=== Exercise prompt ===
Print word for word the first line of the records below and every following line through the one containing "EN1993_1_8.init d A"; print nothing else.

Saved data entries
(** X14: The bearing resistance at the minimum layout, for a constructed bolt
    with f_ub >= 0.4 f_u: an "edge" and "end" bolt has alpha_b = 0.4 and
    F_b,Rd = 0.664 f_u d t / gamma_M2, whatever the hole diameter. *)
Theorem bearing_at_minimum_layout
  (d A A_s : R) (grado : string) (f_ub t f_u g_M2 : R)
  (bolt : EN1993_1_8.ResistenciaCalculo) (d_0 t_plate : R)
  (layout : EN1993_1_8_3_5.DisposicionTaladros) :
  EN1993_1_8.init d A A_s grado f_ub t f_u g_M2 = ([], Return bolt) ->
  EN1993_1_8_3_5.init d_0 t_plate = ([], Return layout) ->
  0.4 * f_u <= f_ub ->
  let e_1 :=
    EN1993_1_8_3_5.distancia_centro_extremo_direccion_carga_minima layout in
  let e_2 :=
    EN1993_1_8_3_5.distancia_centro_extremo_direccion_perpendicular_carga_minima
      layout in
  let p_1 := EN1993_1_8_3_5.espacio_entre_centros_minimo layout in
  let p_2 := EN1993_1_8_3_5.espacio_medio_perpendicular_carga_minimo layout in
  EN1993_1_8.coeficiente_alfa_b bolt e_1 p_1 d_0 "end" = ([], Return 0.4)
  /\ EN1993_1_8.capacidad_resistente_F_bRd bolt e_1 e_2 p_1 p_2 d_0
       "edge" "end" =
     ([], Return (0.664 * f_u * d * t / g_M2)).
Proof.
  intros Hbolt Hlayout Hratio e_1 e_2 p_1 p_2.
  destruct (coefficients_at_minimum_layout_aux bolt d_0 t_plate layout Hlayout)
    as [Hk [_ [Ha _]]].
  fold e_1 e_2 p_1 p_2 in Hk, Ha.
  apply init_inv_1_8 in Hbolt. destruct Hbolt as [Hg [Hf ->]].
  apply init_inv_3_5 in Hlayout. destruct Hlayout as [Hd [Ht _]].
  assert (Hq : 0.4 <= f_ub / f_u).
  { apply Rmult_le_reg_r with (r := f_u); [exact Hf |].
    replace (f_ub / f_u * f_u) with f_ub by (field; lra). exact Hratio. }
  assert (Hb :
    EN1993_1_8.coeficiente_alfa_b
      (EN1993_1_8.Build_ResistenciaCalculo d A A_s grado f_ub t f_u g_M2)
      e_1 p_1 d_0 "end" = ret 0.4).
  { unfold EN1993_1_8.coeficiente_alfa_b.
    destruct (Rle_dec d_0 0); [lra |].
    rewrite Ha. fold (@ret R 0.4). rewrite bind_ret.
    cbn [EN1993_1_8.f_ub EN1993_1_8.f_u].
    rewrite truediv_ok by lra. rewrite bind_ret.
    rewrite min3_Rmin. unfold ret. do 2 f_equal. unfold Rmin.
    destruct (Rle_dec 0.4 (f_ub / f_u)); [| lra].
    destruct (Rle_dec 0.4 1.0); lra. }
  split; [exact Hb |].
  unfold EN1993_1_8.capacidad_resistente_F_bRd.
  rewrite Hk. fold (@ret R 1.66). rewrite bind_ret, Hb, bind_ret.
  cbn [EN1993_1_8.f_u EN1993_1_8.d EN1993_1_8.t EN1993_1_8.g_M2].
  rewrite truediv_ok by lra. unfold ret. do 2 f_equal.
  replace (1.66 * 0.4) with 0.664 by lra. reflexivity.
Qed.

Lemma bearing_at_minimum_layout_witness :
  EN1993_1_8.init 20 314 245 "8.8" 800 15 430 1.25 = ([], Return example_M20)
  /\ EN1993_1_8_3_5.init 22 15 = ([], Return example_layout)
  /\ 0.4 * 430 <= 800
  /\
  let e_1 :=
    EN1993_1_8_3_5.distancia_centro_extremo_direccion_carga_minima
      example_layout in
  let e_2 :=
    EN1993_1_8_3_5.distancia_centro_extremo_direccion_perpendicular_carga_minima
      example_layout in
  let p_1 := EN1993_1_8_3_5.espacio_entre_centros_minimo example_layout in
  let p_2 :=
    EN1993_1_8_3_5.espacio_medio_perpendicular_carga_minimo example_layout in
  EN1993_1_8.coeficiente_alfa_b example_M20 e_1 p_1 22 "end" =
    ([], Return 0.4)
  /\ EN1993_1_8.capacidad_resistente_F_bRd example_M20 e_1 e_2 p_1 p_2 22
       "edge" "end" =
     ([], Return (0.664 * 430 * 20 * 15 / 1.25)).
Proof.
  assert (Hbolt :
    EN1993_1_8.init 20 314 245 "8.8" 800 15 430 1.25 = ([], Return example_M20)).
  { apply init_ok_1_8; lra. }
  assert (Hlayout : EN1993_1_8_3_5.init 22 15 = ([], Return example_layout)).
  { apply init_ok_3_5; lra. }
  assert (Hratio : 0.4 * 430 <= 800) by lra.
  split; [exact Hbolt |]. split; [exact Hlayout |]. split; [exact Hratio |].
  exact (bearing_at_minimum_layout 20 314 245 "8.8"%string 800 15 430 1.25
           example_M20 22 15 example_layout Hbolt Hlayout Hratio).
Defined.

(** ** EN 1993-1-3: bearing *)

Lemma truediv_by_zero (x y : R) :
  y = 0 -> truediv x y = raise ZeroDivisionError.
Proof. intros ->. apply truediv_zero. Qed.

Lemma coeficiente_alfa_b_1_3_value
  (self : EN1993_1_3.ResistenciasDisenoTornillos) :
  EN1993_1_3.d self <> 0 ->
  EN1993_1_3.coeficiente_alfa_b self =
  ret (Rmin 1 (EN1993_1_3.d_0 self / (3 * EN1993_1_3.d self))).
Proof.
  intros Hd. unfold EN1993_1_3.coeficiente_alfa_b,
    EN1993_1_3.rango_validez_e_1.
  cbn [EN1993_1_3.RangoValidez_d_0].
  rewrite truediv_ok by lra. rewrite bind_ret, min2_Rmin.
  replace 1.0 with 1 by lra. reflexivity.
Qed.

(** X15: The thin-gauge alpha_b takes e_1 = d_0 and divides by the bolt diameter
    without a guard: with d = 0 it ends in [ZeroDivisionError]; otherwise it
    returns min(1, d_0 / (3 d)), which for d > 0 is d_0 / (3 d) when
    d_0 <= 3 d and 1 when 3 d <= d_0. *)
Theorem coeficiente_alfa_b_1_3
  (self : EN1993_1_3.ResistenciasDisenoTornillos) :
  let d := EN1993_1_3.d self in
  let d_0 := EN1993_1_3.d_0 self in
  (d = 0 ->
   EN1993_1_3.coeficiente_alfa_b self = ([], Raise ZeroDivisionError))
  /\ (d <> 0 ->
      EN1993_1_3.coeficiente_alfa_b self =
      ([], Return (Rmin 1 (d_0 / (3 * d)))))
  /\ (0 < d -> d_0 <= 3 * d ->
      EN1993_1_3.coeficiente_alfa_b self = ([], Return (d_0 / (3 * d))))
  /\ (0 < d -> 3 * d <= d_0 ->
      EN1993_1_3.coeficiente_alfa_b self = ([], Return 1)).
Proof.
  intros d d_0. split; [| split; [| split]].
  - intros Hd. unfold EN1993_1_3.coeficiente_alfa_b.
    rewrite truediv_by_zero by (fold d; lra). reflexivity.
  - intros Hd. exact (coeficiente_alfa_b_1_3_value self Hd).
  - intros Hd Hle. rewrite coeficiente_alfa_b_1_3_value by (fold d; lra).
    fold d d_0. unfold ret. do 2 f_equal.
    assert (Hq : d_0 / (3 * d) <= 1).
    { apply Rmult_le_reg_r with (r := 3 * d); [lra |].
      replace (d_0 / (3 * d) * (3 * d)) with d_0 by (field; lra). lra. }
    unfold Rmin. destruct (Rle_dec 1 (d_0 / (3 * d))); lra.
  - intros Hd Hle. rewrite coeficiente_alfa_b_1_3_value by (fold d; lra).
    fold d d_0. unfold ret. do 2 f_equal.
    assert (Hq : 1 <= d_0 / (3 * d)).
    { apply Rmult_le_reg_r with (r := 3 * d); [lra |].
      replace (d_0 / (3 * d) * (3 * d)) with d_0 by (field; lra). lra. }
    unfold Rmin. destruct (Rle_dec 1 (d_0 / (3 * d))); lra.
Qed.

Lemma coeficiente_k_t_cases (self : EN1993_1_3.ResistenciasDisenoTornillos) :
  (EN1993_1_3.t self <= 1.25 ->
   EN1993_1_3.coeficiente_k_t self = (0.8 * EN1993_1_3.t self + 1.5) / 2.5)
  /\ (1.25 <= EN1993_1_3.t self -> EN1993_1_3.coeficiente_k_t self = 1).
Proof.
  unfold EN1993_1_3.coeficiente_k_t.
  destruct (Rle_dec (EN1993_1_3.t self) 1.25); split; intros; lra.
Qed.

(** X16: The thickness coefficient k_t never exceeds 1, equals 1 from t = 1.25 on
    (the two branches agree there), does not decrease when the plate gets
    thicker, and is at least 0.76 for t >= 0.5; there is no lower bound on
    t: below t = -1.875 it is negative. *)
Theorem coeficiente_k_t_shape
  (self other : EN1993_1_3.ResistenciasDisenoTornillos) :
  let t := EN1993_1_3.t self in
  let k_t := EN1993_1_3.coeficiente_k_t self in
  k_t <= 1
  /\ (1.25 <= t -> k_t = 1)
  /\ (t <= 1.25 -> k_t = (0.8 * t + 1.5) / 2.5)
  /\ (0.5 <= t -> 0.76 <= k_t)
  /\ (t < -1.875 -> k_t < 0)
  /\ (t <= EN1993_1_3.t other -> k_t <= EN1993_1_3.coeficiente_k_t other).
Proof.
  intros t k_t. subst k_t.
  destruct (coeficiente_k_t_cases self) as [Hlo Hhi].
  destruct (coeficiente_k_t_cases other) as [Hlo' Hhi'].
  fold t in Hlo, Hhi.
  destruct (Rle_dec t 1.25) as [Ht | Ht];
    destruct (Rle_dec (EN1993_1_3.t other) 1.25) as [Ho | Ho];
    try (rewrite (Hlo Ht)); try (rewrite (Hhi ltac:(lra)));
    try (rewrite (Hlo' Ho)); try (rewrite (Hhi' ltac:(lra)));
    repeat split; intros; lra.
Qed.

Lemma capacidad_resitente_F_bRd_value
  (self : EN1993_1_3.ResistenciasDisenoTornillos) :
  EN1993_1_3.d self <> 0 ->
  EN1993_1_3.g_M2 self <> 0 ->
  EN1993_1_3.capacidad_resitente_F_bRd self =
  ret (2.5 * Rmin 1 (EN1993_1_3.d_0 self / (3 * EN1993_1_3.d self))
       * EN1993_1_3.coeficiente_k_t self * EN1993_1_3.f_u self
       * EN1993_1_3.d self * EN1993_1_3.t self / EN1993_1_3.g_M2 self).
Proof.
  intros Hd Hg. unfold EN1993_1_3.capacidad_resitente_F_bRd.
  rewrite coeficiente_alfa_b_1_3_value by exact Hd.
  rewrite bind_ret. apply truediv_ok. exact Hg.
Qed.

(** X17: The thin-gauge bearing resistance returns exactly when d <> 0 and
    gamma_M2 <> 0 and ends in [ZeroDivisionError] otherwise; its value is
    2.5 min(1, d_0/(3 d)) k_t f_u d t / gamma_M2, and for d > 0 and
    d_0 <= 3 d the bolt diameter cancels:
    F_b,Rd = (2.5/3) k_t f_u d_0 t / gamma_M2. *)
Theorem capacidad_resitente_F_bRd_1_3
  (self : EN1993_1_3.ResistenciasDisenoTornillos) :
  let d := EN1993_1_3.d self in
  let d_0 := EN1993_1_3.d_0 self in
  let g_M2 := EN1993_1_3.g_M2 self in
  let k_t := EN1993_1_3.coeficiente_k_t self in
  let f_u := EN1993_1_3.f_u self in
  let t := EN1993_1_3.t self in
  (d = 0 \/ g_M2 = 0 ->
   EN1993_1_3.capacidad_resitente_F_bRd self = ([], Raise ZeroDivisionError))
  /\ (d <> 0 -> g_M2 <> 0 ->
      EN1993_1_3.capacidad_resitente_F_bRd self =
      ([], Return (2.5 * Rmin 1 (d_0 / (3 * d)) * k_t * f_u * d * t / g_M2)))
  /\ (0 < d -> d_0 <= 3 * d -> g_M2 <> 0 ->
      EN1993_1_3.capacidad_resitente_F_bRd self =
      ([], Return (2.5 / 3 * k_t * f_u * d_0 * t / g_M2))).
Proof.
  intros d d_0 g_M2 k_t f_u t. split; [| split].
  - intros H. unfold EN1993_1_3.capacidad_resitente_F_bRd.
    destruct (Req_dec_T d 0) as [Hd | Hd].
    + unfold EN1993_1_3.coeficiente_alfa_b.
      rewrite truediv_by_zero by (fold d; lra). reflexivity.
    + destruct H as [H | H]; [contradiction |].
      rewrite coeficiente_alfa_b_1_3_value by exact Hd.
      rewrite bind_ret. rewrite truediv_by_zero by exact H. reflexivity.
  - intros Hd Hg. exact (capacidad_resitente_F_bRd_value self Hd Hg).
  - intros Hd Hle Hg.
    rewrite capacidad_resitente_F_bRd_value by (try exact Hg; fold d; lra).
    fold d d_0 g_M2 k_t f_u t. unfold ret. do 2 f_equal.
    assert (Hq : d_0 / (3 * d) <= 1).
    { apply Rmult_le_reg_r with (r := 3 * d); [lra |].
      replace (d_0 / (3 * d) * (3 * d)) with d_0 by (field; lra). lra. }
    replace (Rmin 1 (d_0 / (3 * d))) with (d_0 / (3 * d)).
    2:{ unfold Rmin. destruct (Rle_dec 1 (d_0 / (3 * d))); lra. }
    generalize 2.5. intros c. field. split; [exact Hg | lra].
Qed.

=== Exercise output ===
(** X14: The bearing resistance at the minimum layout, for a constructed bolt
    with f_ub >= 0.4 f_u: an "edge" and "end" bolt has alpha_b = 0.4 and
    F_b,Rd = 0.664 f_u d t / gamma_M2, whatever the hole diameter. *)
Theorem bearing_at_minimum_layout
  (d A A_s : R) (grado : string) (f_ub t f_u g_M2 : R)
  (bolt : EN1993_1_8.ResistenciaCalculo) (d_0 t_plate : R)
  (layout : EN1993_1_8_3_5.DisposicionTaladros) :
  EN1993_1_8.init d A A_s grado f_ub t f_u g_M2 = ([], Return bolt) ->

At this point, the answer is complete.